The World Health Organisation (WHO) has published new guidelines around policies designed to protect youngsters from the harmful impact of food marketing.

The guidelines provide WHO member states with recommendations and implementation ideas, based on evidence that is specific to children within the context of food marketing.

Children, says WHO, continue to be exposed to powerful food marketing, which mainly promotes foods which are high in saturated fatty acids, sugars and salt, and which use all manner of marketing strategies to try and appeal to children.

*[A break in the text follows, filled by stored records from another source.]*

(** The child that the first call of [PercolateDown] selects when both
    children of the root are non-negative [int]s: the larger one, the
    left one on a tie. *)
Lemma max_index_selects_larger (l r : Z) :
  0 ≤ l < 2 ^ 31 → 0 ≤ r < 2 ^ 31 →
  (if to_unsigned_int (std_max l r) =? to_unsigned_int l then 1 else 2)
  = (if l <? r then 2 else 1).
Proof.
  intros Hl Hr. unfold to_unsigned_int, std_max.
  destruct (l <? r) eqn:Hlt.
  - apply Z.ltb_lt in Hlt. rewrite !Z.mod_small by lia.
    destruct (r =? l) eqn:Heq; [apply Z.eqb_eq in Heq; lia | done].
  - by rewrite Z.eqb_refl.
Qed.

(** X11.  On a well-formed heap of four or more elements whose two
    upper children are non-negative [int]s, [Delete] returns with the
    larger of those two children at the root.  If the heap was in order,
    that is the largest element left: no element of the new heap exceeds
    the new root. *)
Theorem Delete_promotes_larger_child (h : MinHeap) (l r : Z)
    (Hwf : wf h) (Hfour : 4 ≤ _size h)
    (Hl : value_at h 1 = Some l) (Hr : value_at h 2 = Some r)
    (Hlrange : 0 ≤ l < 2 ^ 31) (Hrrange : 0 ≤ r < 2 ^ 31) :
  ∃ h', Delete h = Ok (tt, h') ∧
        value_at h' 0 = Some (Z.max l r) ∧
        (heap_order h →
         ∀ i v, 0 ≤ i < _size h' → value_at h' i = Some v → v ≤ Z.max l r).
Proof.
  pose proof (wf_cells h Hwf) as Hcells. pose proof (wf_size h Hwf) as Hsize.
  assert (Hmc : max_cells = 2 ^ 61) by reflexivity.
  assert (Hmod : size_t_modulus = 2 ^ 64) by reflexivity.
  destruct (wf_value_at h 0 Hwf ltac:(lia)) as [x Hx].
  destruct (wf_value_at h (_size h - 1) Hwf ltac:(lia)) as [y Hy].
  destruct (swap_values h 0 (_size h - 1) x y Hwf)
    as (h1 & Hswap & Hwf1 & Hre1 & Hv10 & _ & Hrest1);
    [lia | lia | lia | done | done |].
  pose proof (re_size _ _ Hre1) as Hsz1.
  rewrite (Delete_as_PercolateDown h h1 Hwf ltac:(lia) Hswap Hsz1).
  assert (Hwf2 : wf (shrunk h1)) by (apply shrunk_wf; [done | lia]).
  assert (Hsz2 : _size (shrunk h1) = _size h - 1) by (simpl; lia).
  assert (Hl2 : value_at (shrunk h1) 1 = Some l).
  { change (value_at (shrunk h1) 1) with (value_at h1 1).
    rewrite Hrest1 by lia. done. }
  assert (Hr2 : value_at (shrunk h1) 2 = Some r).
  { change (value_at (shrunk h1) 2) with (value_at h1 2).
    rewrite Hrest1 by lia. done. }
  assert (Hy2 : value_at (shrunk h1) 0 = Some y) by exact Hv10.
  set (h2 := shrunk h1) in *.
  pose proof (proj1 (value_at_Some _ _ _) Hl2) as [_ Hcelll].
  pose proof (proj1 (value_at_Some _ _ _) Hr2) as [_ Hcellr].
  pose proof (read_ok h2 1 l (wf_live h2 Hwf2) ltac:(lia) Hcelll) as Hreadl.
  pose proof (read_ok h2 2 r (wf_live h2 Hwf2) ltac:(lia) Hcellr) as Hreadr.
  rewrite PercolateDown_unfold. unfold bind at 1, get_size at 1.
  change (GetParentNode (size_t_wrap (0 + 2))) with 0.
  change (GetLeftChildNode 0) with 1. change (GetRightChildNode 0) with 2.
  assert ((1 <? _size h2) && (2 <? _size h2) = true) as ->.
  { apply andb_true_iff. split; apply Z.ltb_lt; lia. }
  cbv zeta. rewrite (bind_ok _ _ _ _ _ Hreadl).
  assert ((l >? -1) = true) as -> by (apply Z.gtb_lt; lia).
  assert (Hboth : (r0 <- read 2 ;; ret (r0 >? -1)) h2 = Ok (true, h2)).
  { rewrite (bind_ok _ _ _ _ _ Hreadr). unfold ret.
    assert ((r >? -1) = true) as -> by (apply Z.gtb_lt; lia). done. }
  rewrite (bind_ok _ _ _ _ _ Hboth).
  rewrite (bind_ok _ _ _ _ _ Hreadr).
  rewrite max_index_selects_larger by done.
  set (c := if l <? r then 2 else 1).
  assert (Hc : (c = 1 ∨ c = 2) ∧ value_at h2 c = Some (Z.max l r)).
  { unfold c. destruct (l <? r) eqn:Hlt.
    - apply Z.ltb_lt in Hlt. split; [by right|].
      by rewrite Z.max_r by lia.
    - apply Z.ltb_ge in Hlt. split; [by left|].
      by rewrite Z.max_l by lia. }
  destruct Hc as [Hc12 Hvc].
  destruct (swap_values h2 0 c y (Z.max l r) Hwf2)
    as (h3 & Hswap3 & Hwf3 & Hre3 & Hv30 & _ & _);
    [lia | lia | lia | done | done |].
  pose proof (re_size _ _ Hre3) as Hsz3.
  destruct (PercolateDown_frame (Z.to_nat (_size h - 1)) c h3 Hwf3)
    as (h' & Hdown & Hre' & Hframe); [lia | lia |].
  exists h'. split; [by rewrite (bind_ok _ _ _ _ _ Hswap3)|].
  assert (Hroot' : value_at h' 0 = Some (Z.max l r)).
  { rewrite <-Hv30. apply value_at_same_cell. apply Hframe.
    destruct Hc12 as [-> | ->]; reflexivity. }
  split; [done|].
  intros Hord i v Hi Hv.
  assert (Hsz' : _size h' = _size h - 1).
  { rewrite (re_size _ _ Hre'). lia. }
  assert (Hdel : Delete h = Ok (tt, h')).
  { rewrite (Delete_as_PercolateDown h h1 Hwf ltac:(lia) Hswap Hsz1).
    fold h2. rewrite PercolateDown_unfold. unfold bind at 1, get_size at 1.
    change (GetParentNode (size_t_wrap (0 + 2))) with 0.
    change (GetLeftChildNode 0) with 1. change (GetRightChildNode 0) with 2.
    assert ((1 <? _size h2) && (2 <? _size h2) = true) as ->.
    { apply andb_true_iff. split; apply Z.ltb_lt; lia. }
    cbv zeta. rewrite (bind_ok _ _ _ _ _ Hreadl).
    assert ((l >? -1) = true) as -> by (apply Z.gtb_lt; lia).
    rewrite (bind_ok _ _ _ _ _ Hboth).
    rewrite (bind_ok _ _ _ _ _ Hreadr).
    rewrite max_index_selects_larger by done. fold c.
    by rewrite (bind_ok _ _ _ _ _ Hswap3). }
  destruct (Delete_ok h Hwf ltac:(lia))
    as (h'' & Hok & _ & _ & _ & _ & _ & Hperm & _).
  rewrite Hok in Hdel. injection Hdel as ->.
  pose proof (proj1 (value_at_Some _ _ _) Hx) as [_ Hcellx].
  change (Z.to_nat 0) with 0%nat in Hcellx.
  rewrite Hcellx in Hperm. simpl in Hperm.
  assert (Hsplit : contents h = Some x :: drop 1 (contents h)).
  { unfold contents.
    replace (Z.to_nat (_size h)) with (S (Z.to_nat (_size h - 1))) by lia.
    destruct (cells (_cache h)) as [|c0 cs] eqn:Hcs; [done|].
    simpl in Hcellx. injection Hcellx as ->. simpl. by rewrite drop_0. }
  rewrite Hsplit in Hperm.
  rewrite (Permutation_app_comm (contents h')) in Hperm. simpl in Hperm.
  apply Permutation_cons_inv in Hperm.
  pose proof (proj1 (value_at_Some _ _ _) Hv) as [_ Hcellv].
  assert (Hin : Some v ∈ contents h').
  { apply list_elem_of_lookup. exists (Z.to_nat i). unfold contents.
    rewrite lookup_take_lt by lia. done. }
  rewrite <-Hperm in Hin.
  apply list_elem_of_lookup in Hin as [k Hk].
  rewrite lookup_drop in Hk. unfold contents in Hk.
  apply lookup_take_Some in Hk as [Hk Hklt].
  apply (heap_order_below_children h l r Hord Hl Hr (Z.of_nat (1 + k)) v).
  - lia.
  - apply value_at_Some. split; [lia|]. by rewrite Nat2Z.id.
Qed.
Lemma elem_of_planned fnmatch fs a b :
  b ∈ (planned fnmatch fs a).1 →
  skipped (mkdir_parents fs (output_folder a)) a b = false
  ∧ ∃ i, b = batch_at (mkdir_parents fs (output_folder a)) a (catalog fnmatch fs a) i.
Proof.
  unfold planned. rewrite plan_filter, list_elem_of_In, List.filter_In.
  intros [Hin Hs]. split; [by destruct (skipped _ a b)|].
  apply list_elem_of_In, list_elem_of_fmap in Hin as (i & -> & _). by eauto.
Qed.

Lemma filter_none {A} (f : A → bool) (l : list A) :
  (∀ x, x ∈ l → f x = false) → List.filter f l = [].
Proof.
  induction l as [|x l IH]; intros H; simpl; [done|].
  rewrite (H x) by apply list_elem_of_here.
  apply IH. intros y Hy. apply H. by apply list_elem_of_further.
Qed.

(** The candidates of the planning loop, by position. *)
Lemma elem_of_candidates fs' a files b :
  (1 ≤ batch_size a)%nat →
  b ∈ batch_at fs' a files <$> range 0 (length files) (batch_size a) ↔
  ∃ k, (k < total_batches_of (length files) (batch_size a))%nat
       ∧ b = batch_at fs' a files (k * batch_size a).
Proof.
  intros HB. rewrite range_multiples, Nat.sub_0_r, <- list_fmap_compose by done.
  rewrite list_elem_of_fmap. split.
  - intros (k & -> & Hk). exists k. split; [|done].
    apply list_elem_of_lookup in Hk as (i & [-> ?]%lookup_seq). lia.
  - intros (k & Hk & ->). exists k. split; [done|].
    apply list_elem_of_lookup. exists k. by apply lookup_seq.
Qed.

Lemma batch_at_archive fs' a files k :
  (1 ≤ batch_size a)%nat →
  archive_name (batch_at fs' a files (k * batch_size a)) = archive_path a (S k)
  ∧ batch_num (batch_at fs' a files (k * batch_size a)) = S k.
Proof.
  intros HB. unfold batch_at. simpl. rewrite Nat.div_mul by lia.
  by replace (k + 1)%nat with (S k) by lia.
Qed.

Lemma planned_all_skipped fnmatch fs a :
  (1 ≤ batch_size a)%nat →
  overwrite a = false →
  (∀ k, (k < total_batches_of (length (catalog fnmatch fs a)) (batch_size a))%nat →
        path_exists fs (archive_path a (S k)) = true) →
  (planned fnmatch fs a).1 = [].
Proof.
  intros HB Ho Hall. unfold planned. rewrite plan_filter.
  apply filter_none. intros b (k & Hk & ->)%elem_of_candidates; [|done].
  unfold skipped. rewrite (proj1 (batch_at_archive _ _ _ _ HB)).
  by rewrite path_exists_archive_mkdir, Hall, Ho.
Qed.

(** Every process of a run is spawned for a batch of its plan. *)
Lemma run_spawns fnmatch env fs a cmd :
  completes_each_once env →
  Spawn cmd ∈ trace (compress_in_batches fnmatch env fs a) →
  ∃ b, b ∈ (planned fnmatch fs a).1 ∧ (cmd = batch_cmd a b ∨ cmd = verify_cmd b).
Proof.
  intros Hperm Hin.
  destruct (run_shape fnmatch env fs a)
    as (pre & Hpre & [[Htr _]|(_ & _ & _ & _ & Htr)]); rewrite Htr in Hin.
  { rewrite Forall_forall in Hpre. by apply Hpre in Hin. }
  apply elem_of_app in Hin as [Hin|Hin]; [|apply elem_of_app in Hin as [Hin|Hin]].
  - rewrite Forall_forall in Hpre. by apply Hpre in Hin.
  - pose proof (execute_events env a (planned fnmatch fs a).1) as Hev.
    rewrite Forall_forall in Hev. apply Hev in Hin as (b & Hb & Hcmd).
    exists b. split; [|done].
    apply elem_of_app in Hb as [Hb|Hb]; [done|]. by rewrite (Hperm _) in Hb.
  - unfold export in Hin.
    destruct (truthy_str (metadata_file a) && _); [|by apply elem_of_nil in Hin].
    apply elem_of_cons in Hin as [Hin|Hin]; [discriminate|].
    apply list_elem_of_singleton in Hin. discriminate.
Qed.
(** X16. Suspend followed by resume.  From PowerState Active with
    sleep configured: if the sleep write fails the session is still
    Active and resume does nothing; if it succeeds the session is in
    Sleep, and resume brings it back to Active exactly when the wakeup
    call did not fail and the frame then read back shows the
    operational host mode - otherwise it stays in Sleep. *)
Theorem cyttsp_suspend_resume wakeup ts :
  use_sleep (platform_data ts) = true ->
  power_state ts = CY_ACTIVE_STATE ->
  let '(rs, ts1) := cyttsp_suspend ts in
  exists rr ts2,
    cyttsp_resume wakeup (Some ts1) = (rr, Some ts2) /\
    (rs < 0 -> power_state ts1 = CY_ACTIVE_STATE /\ rr = 0 /\ ts2 = ts1) /\
    (0 <= rs ->
     power_state ts1 = CY_SLEEP_STATE /\
     power_state ts2 =
       if woke_up wakeup ts1 then CY_ACTIVE_STATE else CY_SLEEP_STATE).
Proof.
  intros Hs Ha.
  destruct (cyttsp_suspend ts) as [rs ts1] eqn:Esus.
  rewrite (cyttsp_suspend_active ts Hs Ha) in Esus.
  pose proof (io_step_write ts CY_REG_BASE 1
                [Z.b2z (use_sleep (platform_data ts))]
                ltac:(discriminate)) as W.
  fold (sleep_write ts) in W. destruct W as (Wpd & _ & _ & Wp & _).
  injection Esus as <- <-.
  assert (Hp1 : power_state
                  (if fst (sleep_write ts) >=? 0
                   then set_power_state (snd (sleep_write ts)) CY_SLEEP_STATE
                   else snd (sleep_write ts))
                = if fst (sleep_write ts) <? 0
                  then CY_ACTIVE_STATE else CY_SLEEP_STATE).
  { rewrite Z.geb_leb.
    destruct (Z.leb_spec 0 (fst (sleep_write ts))),
             (Z.ltb_spec (fst (sleep_write ts)) 0); try lia;
      cbn [power_state set_power_state]; congruence. }
  assert (Hpd : use_sleep
                  (platform_data
                     (if fst (sleep_write ts) >=? 0
                      then set_power_state (snd (sleep_write ts))
                                           CY_SLEEP_STATE
                      else snd (sleep_write ts))) = true).
  { destruct (fst (sleep_write ts) >=? 0);
      cbn [platform_data set_power_state]; now rewrite Wpd. }
  remember (if fst (sleep_write ts) >=? 0
            then set_power_state (snd (sleep_write ts)) CY_SLEEP_STATE
            else snd (sleep_write ts)) as ts1 eqn:Ets1.
  remember (fst (sleep_write ts)) as rs eqn:Ers.
  clear Ets1 Ers.
  destruct (Z.ltb_spec rs 0) as [Hneg|Hpos].
  - rewrite (cyttsp_resume_awake wakeup ts1) by auto.
    exists 0, ts1. split; [reflexivity|]. split; [auto|lia].
  - assert (Hna : power_state ts1 <> CY_ACTIVE_STATE)
      by (rewrite Hp1; discriminate).
    rewrite (cyttsp_resume_sleeping wakeup ts1 Hpd Hna).
    assert (Hwp : power_state (snd (resume_wakeup wakeup ts1))
                  = power_state ts1).
    { unfold resume_wakeup. destruct wakeup as [w|]; [|auto].
      now destruct (w (hw ts1)). }
    destruct (Z.ltb_spec (fst (resume_wakeup wakeup ts1)) 0) as [Hw|Hw].
    + eexists. eexists. split; [reflexivity|]. split; [lia|].
      intros _. split; [exact Hp1|].
      unfold woke_up.
      replace (0 <=? fst (resume_wakeup wakeup ts1)) with false
        by (symmetry; apply Z.leb_gt; lia).
      cbn [andb]. now rewrite Hwp.
    + eexists. eexists. split; [reflexivity|]. split; [lia|].
      intros _. split; [exact Hp1|].
      destruct (woke_up wakeup ts1); [reflexivity|].
      pose proof (ttsp_read_block_data_effects
                    (snd (resume_wakeup wakeup ts1)) CY_REG_BASE
                    SIZEOF_XYDATA frame_buf) as R.
      fold (resume_read wakeup ts1) in R.
      destruct R as (_ & _ & _ & _ & _ & Hp & _).
      now rewrite Hp, Hwp.
Qed.
Lemma in_dir_wf op :
  (forall d d', wf (Dir d) = true -> op d = Ok d' -> wf (Dir d') = true) ->
  forall path es es',
    in_dir path op es = Ok es' ->
    wf (Dir es) = true -> wf (Dir es') = true.
Proof.
  intros Hop. induction path as [|d0 path IH]; intros es es' H Hw.
  - now apply (Hop es).
  - cbn [in_dir] in H. refine (modify_entry_wf _ _ _ _ _ H Hw).
    intros [st data|sub] x' Hx Hfx; [discriminate|].
    apply rbind_Ok in Hfx as (sub' & Hsub & Hfx). injection Hfx as <-.
    now apply (IH sub).
Qed.

Lemma Permutation_flat_map_app {A B} (f g : A -> list B) l :
  Permutation (flat_map f l ++ flat_map g l)
              (flat_map (fun x => f x ++ g x) l).
Proof.
  induction l as [|x l IH]; simpl; [constructor|].
  rewrite <- !app_assoc. apply Permutation_app_head.
  eapply Permutation_trans; [apply Permutation_app_swap_app|].
  now apply Permutation_app_head.
Qed.

Lemma walk_node_perm pre es :
  Permutation (walk_node pre (Dir es)) (flat_map (entry_items pre) es).
Proof.
  rewrite walk_node_Dir.
  eapply Permutation_trans; [apply Permutation_flat_map_app|].
  erewrite flat_map_ext; [reflexivity|].
  intros [n [st data|sub]]; reflexivity.
Qed.

Lemma NoDup_flat_map_keys {A B K} (key : A -> K) (F : A -> list B) l :
  NoDup (map key l) ->
  (forall x, In x l -> NoDup (F x)) ->
  (forall x y z, In x l -> In y l -> In z (F x) -> In z (F y) ->
                 key x = key y) ->
  NoDup (flat_map F l).
Proof.
  induction l as [|x l IH]; intros Hk HF Hd; simpl; [constructor|].
  cbn [map] in Hk. apply NoDup_cons_iff in Hk as [Hx Hk].
  apply NoDup_app.
  - apply HF. now left.
  - apply IH; [exact Hk | intros y Hy; apply HF; now right |].
    intros a b z Ha Hb. apply Hd; now right.
  - intros z Hz Hz'. apply in_flat_map in Hz' as (y & Hy & Hzy).
    apply Hx. rewrite (Hd x y z); [now apply in_map | now left | now right
                                   | exact Hz | exact Hzy].
Qed.

Lemma entry_items_path pre e i :
  In i (entry_items pre e) -> exists r, item_path i = pre ++ fst e :: r.
Proof.
  unfold entry_items. destruct e as [n [st data|sub]]; cbn [fst snd].
  - intros [<-|[]]. exists []. reflexivity.
  - destruct i as [[p st] data]. intros H.
    apply walk_node_path in H as (r & rest & ->).
    exists (r :: rest). cbn. now rewrite <- app_assoc.
Qed.

(** In a well-formed tree the walk meets no path twice. *)
Lemma walk_node_NoDup x : forall pre,
  wf x = true -> NoDup (map item_path (walk_node pre x)).
Proof.
  induction x as [st data|es IH] using node_induction; intros pre Hw;
    [constructor|].
  apply (Permutation_NoDup
           (Permutation_map item_path (Permutation_sym (walk_node_perm pre es)))).
  rewrite map_flat_map. apply wf_Dir in Hw as [Hn Hw].
  rewrite Forall_forall in IH, Hw.
  apply (NoDup_flat_map_keys fst); [exact Hn | |].
  - intros [n [st data|sub]] He; unfold entry_items; cbn [fst snd map].
    + repeat constructor. intros [].
    + apply (IH _ He). now apply (Hw _ He).
  - intros a b z Ha Hb Hza Hzb.
    apply in_map_iff in Hza as (i & <- & Hi).
    apply in_map_iff in Hzb as (j & Hj & Hj').
    apply entry_items_path in Hi as (r & Hi).
    apply entry_items_path in Hj' as (r' & Hj').
    rewrite Hj, Hi in Hj'. apply app_inv_head in Hj'. now injection Hj'.
Qed.

(** In a well-formed tree the paths of the walk are made of valid names. *)
Lemma walk_node_valid x : forall pre p st data,
  wf x = true ->
  In (p, st, data) (walk_node pre x) ->
  exists r rest, p = pre ++ r :: rest /\
                 Forall (fun n => valid_name n = true) (r :: rest).
Proof.
  induction x as [st0 d0|es IH] using node_induction;
    intros pre p st data Hw Hin; [destruct Hin|].
  apply walk_node_entries in Hin as ([n y] & He & Hi).
  apply wf_Dir in Hw as [_ Hw]. rewrite Forall_forall in IH, Hw.
  destruct (Hw _ He) as [Hv Hy]. cbn [fst snd] in *.
  unfold entry_items in Hi. cbn [fst snd] in Hi.
  destruct y as [st1 d1|sub].
  - destruct Hi as [E|[]]. injection E as <- _ _.
    exists n, []. split; [reflexivity | now repeat constructor].
  - destruct (IH _ He _ _ _ _ Hy Hi) as (r & rest & -> & Hr).
    exists n, (r :: rest). rewrite <- app_assoc. split; [reflexivity|].
    now constructor.
Qed.

Lemma parts_join p :
  Forall (fun n => valid_name n = true) p -> p <> [] -> parts (join p) = p.
Proof.
  induction 1 as [|n p Hn Hp IH]; intros Hne; [congruence|].
  destruct p as [|r p]; [now apply parts_name|].
  rewrite (parts_join_cons _ _ _ Hn). f_equal. now apply IH.
Qed.

Lemma join_inj p q :
  Forall (fun n => valid_name n = true) p -> p <> [] ->
  Forall (fun n => valid_name n = true) q -> q <> [] ->
  join p = join q -> p = q.
Proof.
  intros Hp Hp' Hq Hq' E.
  now rewrite <- (parts_join p Hp Hp'), <- (parts_join q Hq Hq'), E.
Qed.

(** In a well-formed tree the members of the walk have different names. *)
Lemma collect_members_NoDup es :
  wf (Dir es) = true ->
  NoDup (map (fun m : member => filename (fst m)) (collect_members es)).
Proof.
  intros Hw. unfold collect_members, walk. rewrite map_map.
  erewrite map_ext with (g := fun i => join (item_path i))
    by (now intros [[p st] data]).
  rewrite <- map_map with (f := item_path) (g := join).
  apply NoDup_map_NoDup_ForallPairs; [|now apply walk_node_NoDup].
  intros p q Hp Hq E.
  apply in_map_iff in Hp as ([[p' st] data] & <- & Hp).
  apply in_map_iff in Hq as ([[q' st'] data'] & <- & Hq).
  apply (walk_node_valid _ _ _ _ _ Hw) in Hp as (r & rest & -> & Hr).
  apply (walk_node_valid _ _ _ _ _ Hw) in Hq as (r' & rest' & -> & Hr').
  cbn [item_path fst app] in *. apply join_inj; try assumption; discriminate.
Qed.

Section Unique.
Variable clock : nat -> Z.
Variable file_mode : Z.
Variable args : Namespace.
Variable README : string.

Local Abbreviation dist := (dist_info_basename args).
Local Abbreviation fname := (fun ic : member => filename (fst ic)).

Lemma keep_step_wf plat w w1 :
  keep_step clock file_mode plat w = (Ok tt, w1) ->
  wf (Dir (fs w)) = true -> wf (Dir (fs w1)) = true.
Proof.
  intros H Hw.
  apply keep_step_inv in H as [[_ ->]|[_ (py & es1 & _ & H & ->)]];
    [exact Hw|].
  cbn [fs]. refine (in_dir_wf _ _ _ _ _ H Hw).
  intros d d' Hd E. injection E as <-. now apply touch_entry_wf.
Qed.

Lemma prio_filename m m' :
  filename (fst m) = filename (fst m') -> prio args m = prio args m'.
Proof. destruct m as [i c], m' as [i' c']. cbn. now intros ->. Qed.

The guidance highlights evidence showing that food marketing has predominantly promoted foods high in these ingredients in settings including:

  • Where children gather (e.g. schools and sports clubs)
  • During children’s television times, including on dedicated children’s channels
  • In digital spaces popular with young people; and
  • In magazines that target children and adolescents

“Food marketing has a harmful impact on children’s food choice and their dietary intake, affects their purchase requests to adults for marketed foods and influences the development of their norms about food consumption,” says WHO.

Food marketing, it adds, is also being increasingly recognised as a concern around the fundamental issue of children’s rights, ‘given its negative impact on several of the rights enshrined in the United Nations Convention on the Rights of the Child’.